Anemia and changes in the blood count
Types of Anemia
Anemias are classified on the basis of alterations in the morphology of erythrocytes (red blood cells) and erythrocyte indices.
Whatever the nature of the anemia, the reduction of the erythrocyte mass and of the oxygen carrying capacity, if severe enough, leads to some very specific clinical characteristics.
Anemia can therefore be defined as a reduction in the oxygen transport capacity of the blood to the tissues. Since, in most cases, this is the result of a decrease in red blood cells, "anemia can be defined as the reduction to below normal limits in the mass of circulating red blood cells. However, this value is not easily measurable, so the" anemia is defined as the reduction, below normal, in the volume of sedimented red blood cells, as measured by the hematocrit, or as a decrease in the blood concentration of hemoglobin. Do not underestimate the fact that fluid retention can expand the plasma volume while their loss can contract it, creating false anomalies of the values measured clinically.
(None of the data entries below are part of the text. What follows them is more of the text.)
(** The ORDER BY text lists the valid terms of the calls in order, separated by
    commas; LIMIT and OFFSET are the first valid value given and stay at -1 without
    one; the query is distinct iff [Distinct] was called. *)
Theorem selection_parts ops :
  GetOrder (run_ops ops) = String.concat "," (omap order_term ops) /\
  IsSorted (run_ops ops) = negb (Nat.eqb (length (omap order_term ops)) 0) /\
  GetLimit (run_ops ops) = default (-1) (head (omap limit_value ops)) /\
  GetOffset (run_ops ops) = default (-1) (head (omap offset_value ops)) /\
  IsDistinct (run_ops ops) = existsb is_distinct ops.
Proof.
  induction ops as [|o ops IH] using rev_ind; [done|]. destruct IH as (E1 & E2 & E3 & E4 & E5).
  unfold run_ops in *. rewrite foldl_snoc. set (p := foldl _ Initial ops) in *.
  pose proof (run_op_rest o p) as E. unfold rest_part, rest_step in E.
  injection E as F1 F2 F3 F4 F5.
  unfold GetOrder, IsSorted, GetLimit, GetOffset, IsDistinct in *.
  rewrite F1, F2, F3, F4, F5, E1, E2, E3, E4, E5, !omap_snoc, existsb_app. simpl.
  rewrite orb_false_r, length_app. split_and!; try done.
  - destruct (order_term o) as [t|]; simpl; [|by rewrite app_nil_r]. rewrite concat_snoc.
    by destruct (omap order_term ops).
  - destruct (order_term o); simpl; [|by rewrite Nat.add_0_r].
    by rewrite Nat.add_comm.
  - apply set_once_first, limit_value_pos.
  - apply set_once_first, offset_value_pos.
Qed.

Lemma erase_last_snoc c s : erase_last c (s +:+ String c "") = s.
Proof.
  induction s as [|c' s IH]; [by simpl; rewrite Ascii.eqb_refl|].
  rewrite append_cons. simpl. rewrite count_char_app. simpl. rewrite Ascii.eqb_refl.
  rewrite (proj2 (Nat.eqb_neq _ 0)) by lia. rewrite andb_false_r. by rewrite IH.
Qed.

Lemma GroupBy_loop_ok p fields :
  Forall (fun f => empty f = false) fields ->
  (GroupBy_loop p fields).1 = true /\
  group (GroupBy_loop p fields).2 =
    group p +:+ foldr (fun f s => column f +:+ "," +:+ s) "" fields.
Proof.
  intros Hf. revert p. induction Hf as [|f fields Hne _ IH]; intros p; simpl.
  { by rewrite append_nil_r. }
  unfold CheckParameter. rewrite Hne. simpl.
  destruct (IH (with_group p (group p +:+ column f +:+ ","))) as [E1 E2].
  split; [exact E1|]. etransitivity; [exact E2|]. simpl. by rewrite !append_assoc.
Qed.

Lemma foldr_concat f fields :
  foldr (fun f s => column f +:+ "," +:+ s) "" (f :: fields) =
    String.concat "," (column <$> f :: fields) +:+ ",".
Proof.
  revert f. induction fields as [|g fields IH]; intros f; [by simpl; rewrite append_nil_r|].
  change (column f +:+ "," +:+ foldr (fun f s => column f +:+ "," +:+ s) "" (g :: fields) =
    (column f +:+ "," +:+ String.concat "," (column <$> g :: fields)) +:+ ",").
  rewrite IH. by rewrite !append_assoc.
Qed.

(** [GroupBy] with valid fields appends the quoted fields, separated by commas,
    to the GROUP BY text. Nothing separates them from the fields of an earlier
    call: the second of two calls runs its first field into the last field of the
    first. *)
Theorem GroupBy_appends p f fields :
  Forall (fun f => empty f = false) (f :: fields) ->
  GetGroup (GroupBy p (f :: fields)) =
    GetGroup p +:+ String.concat "," (column <$> f :: fields).
Proof.
  intros Hf. destruct (GroupBy_loop_ok p _ Hf) as [E1 E2]. unfold GetGroup, GroupBy.
  destruct (GroupBy_loop p (f :: fields)) as [b q]. simpl in E1, E2. subst b. simpl negb.
  cbv iota. unfold with_group, group at 1. rewrite E2.
  change (column f +:+ "," +:+ foldr (fun f s => column f +:+ "," +:+ s) "" fields)
    with (foldr (fun f s => column f +:+ "," +:+ s) "" (f :: fields)).
  rewrite foldr_concat, <- append_assoc. apply erase_last_snoc.
Qed.

Lemma GroupBy_appends_witness :
  GetGroup (GroupBy (GroupBy Initial ["a"; "b"]) ["c"]) = "`a`,`b`" +:+ "`c`".
Proof.
  apply (GroupBy_appends (GroupBy Initial ["a"; "b"]) "c" []). by repeat constructor.
Defined.

(** ** Index and group *)
Lemma GroupBy_only_group p fields : GroupBy p fields = with_group p (group (GroupBy p fields)).
Proof.
  assert (Hloop : forall fs p, (GroupBy_loop p fs).2 = with_group p (group (GroupBy_loop p fs).2)).
  { induction fs as [|f fs IH]; intros q; simpl; [by destruct q|]. destruct (negb _); simpl; [by destruct q|].
    by rewrite IH. }
  unfold GroupBy. destruct fields as [|f fields]; [by destruct p|].
  specialize (Hloop (f :: fields) p). destruct (GroupBy_loop p (f :: fields)) as [[] q]; simpl in *; [|done].
  by rewrite Hloop.
Qed.

Lemma run_op_index_group o p :
  (index (run_op o p), group (run_op o p)) =
    match o with
    | OpIndexedBy name => (if empty name then index p else RemoveQuotes name, group p)
    | OpGroupBy fields => (index p, group (GroupBy p fields))
    | _ => (index p, group p)
    end.
Proof.
  destruct o as [c field value|b field|b field low high|b field values| | | | |b field
                |  | value|value|fields|name]; simpl.
  - destruct c; simpl;
      unfold EqualTo, NotEqualTo, Contains, BeginsWith, EndsWith, Like, Glob, GreaterThan,
        LessThan, GreaterThanOrEqualTo, LessThanOrEqualTo, CheckIsNeedAnd;
      destruct (CheckParameter field [value]), (isNeedAnd p); done.
  - destruct b; unfold IsNull, IsNotNull, CheckIsNeedAnd; by repeat case_if.
  - destruct b; unfold Between, NotBetween, CheckIsNeedAnd; by repeat case_if.
  - destruct b; unfold In, NotIn, CheckIsNeedAnd; destruct values; repeat case_if; try done;
      unfold AppendWhereClauseWithInOrNotIn; by rewrite foldl_push_arg.
  - unfold BeginWrap. by case_if.
  - unfold EndWrap. by case_if.
  - unfold Or. by case_if.
  - unfold And. by case_if.
  - destruct b; unfold OrderByAsc, OrderByDesc; by repeat case_if.
  - done.
  - unfold Limit. by repeat case_if.
  - unfold Offset. by repeat case_if.
  - by rewrite GroupBy_only_group.
  - unfold IndexedBy, CheckParameter. by destruct (empty name).
Qed.

(** No name in the calls has a question mark. *)
Definition names_plain (o : pred_op) : Prop :=
  match o with
  | OpOrderBy _ field => plain field
  | OpGroupBy fields => Forall plain fields
  | OpIndexedBy name => plain name
  | o => op_plain o
  end.

Lemma erase_last_le c c' s : (count_char c (erase_last c' s) <= count_char c s)%nat.
Proof. induction s as [|a s IH]; simpl; [done|]. destruct (Ascii.eqb a c' && _); simpl; lia. Qed.

Lemma GroupBy_plain p fields : Forall plain fields -> plain (group p) -> plain (group (GroupBy p fields)).
Proof.
  intros Hf Hp. assert (Hloop : plain (group (GroupBy_loop p fields).2)).
  { revert p Hp. induction Hf as [|f fields Hx _ IH]; intros p Hp; simpl; [done|]. destruct (negb _); [done|].
    apply IH. unfold plain in *. simpl. rewrite !count_char_app.
    pose proof (column_plain f Hx) as E. unfold column in E. rewrite Hp, E. done. }
  unfold GroupBy. destruct fields as [|f fields]; [done|]. destruct (GroupBy_loop p (f :: fields)) as [[] q]; [|done].
  unfold plain in *. simpl in *. pose proof (erase_last_le "?" "," (group q)). lia.
Qed.

Lemma run_ops_plain ops :
  Forall names_plain ops ->
  plain (GetOrder (run_ops ops)) /\ plain (GetGroup (run_ops ops)) /\ plain (GetIndex (run_ops ops)).
Proof.
  unfold GetOrder, GetGroup, GetIndex. induction ops as [|o ops IH] using rev_ind; [done|].
  intros [Hops Ho]%Forall_app. apply Forall_cons in Ho as [Ho _]. destruct (IH Hops) as (H1 & H2 & H3). clear IH.
  unfold run_ops in *. rewrite foldl_snoc. set (p := foldl _ Initial ops) in *.
  pose proof (f_equal fst (run_op_index_group o p)) as Ei. pose proof (f_equal snd (run_op_index_group o p)) as Eg.
  pose proof (run_op_rest o p) as Er. unfold rest_part, rest_step in Er. injection Er as Eo _ _ _ _.
  simpl in Ei, Eg. rewrite Eo, Ei, Eg. clear Eo Ei Eg. split; [|split].
  - destruct o as [| | | | | | | |asc field| | | | |]; try done. simpl. destruct (CheckParameter field []); [|done].
    unfold plain in *. pose proof (column_plain field Ho) as E.
    destruct (isSorted p), asc; rewrite !count_char_app, H1, E; done.
  - destruct o; try done. by apply GroupBy_plain.
  - destruct o as [| | | | | | | | | | | | |name]; try done. simpl. destruct (empty name); [done|].
    by apply RemoveQuotes_plain.
Qed.

(** [SetWhereClause] does not record that an operand has been completed: the
    next condition is appended to the given clause without an AND. *)
Theorem SetWhereClause_joins_nothing clause field value :
  empty clause = false -> empty field = false -> empty value = false ->
  GetWhereClause (NotEqualTo (SetWhereClause Initial clause) field value) =
    clause +:+ column field +:+ " <> ? ".
Proof.
  intros Hc Hf Hv. unfold SetWhereClause. rewrite Hc.
  unfold NotEqualTo, CheckParameter. rewrite Hf. simpl. by rewrite Hv.
Qed.

Lemma SetWhereClause_joins_nothing_witness :
  GetWhereClause (NotEqualTo (SetWhereClause Initial "a = 1") "b" "2") = "a = 1" +:+ "`b`" +:+ " <> ? ".
Proof. apply (SetWhereClause_joins_nothing "a = 1" "b" "2"); reflexivity. Defined.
Insights into the most common forms of anemia
Iron Deficiency Anemia Anemia and Sports Pernicious Anemia Sickle Cell Anemia Hemolytic Anemia Folate Deficiency Anemia Pregnancy Anemia Aplastic AnemiaSymptoms
In the presence of significant anemia, patients appear pale. Common symptoms are weakness, malaise and easy fatigue. The decrease in the oxygen content of the circulating blood causes dyspnoea (hunger for air) even for small efforts. The nails can become brittle and lose their normal convexity to take on a concave, spoon-shaped shape (koilonychia).
Anoxia (lack of oxygen) can cause fatty degeneration in the liver, heart and kidney, characterized by the accumulation, within the cells of these organs, of lipids in substantial quantities, and by loss of function of the same cells occupied.
If the fatty degeneration in the myocardium (heart) is severe enough, a "heart failure may occur, which is associated with difficulty breathing due to reduced oxygen transport. In acute blood loss, as in the case of a" major and established bleeding in a short time, renal alterations may appear characterized by oliguria (reduced urine production) and anuria (absence of urine production) and due to the kidney no longer fed by a normal blood supply (hypoperfused). Central nervous system hypoxia may be evident with headache, decreased vision and episodes of fainting.
Blood loss anemias
Blood loss can be acute, when it occurs in a short time (minutes-hours), or chronic, when it begins more slowly, over months or years.
Clinical reactions to acute blood loss vary according to the rate at which bleeding occurs and whether it is external or internal. The changes that develop in acute blood loss mainly reflect the decrease in blood volume rather than loss of hemoglobin. Consequences can be a state of shock and death. If the patient survives, the blood volume is rapidly restored by the displacement of water from the interstitial fluid compartment. The resulting hemodilution (blood dilution) lowers hematocrit levels. Reduced tissue oxygenation triggers the production of erythropoietin, to which the marrow responds by increasing erythropoiesis. When the blood loss is internal, such as in the abdominal cavity, iron can be recovered. If, on the other hand, the loss is external, an "adequate reconstitution of the ertitrocyte mass can be hindered by iron deficiency, if the reserves are insufficient.
Immediately after the acute hemorrhage, the red blood cells appear normal in size and color, ie normocytic and normochromic. However, when regeneration begins in the marrow, changes appear in the peripheral blood. 10-15% after 7 days.
Chronic bleeding leads to anemia only when the lost share exceeds the regenerative capacity of the erythroid precursors or when the iron reserves are exhausted. In addition to chronic bleeding, any cause of martial (iron) deficiency can lead to an identical anemic manifestation. Among these causes we find the states of malnutrition and intestinal malabsorption of iron and an increase in demands above the daily intake, such as during menstruation or during pregnancy.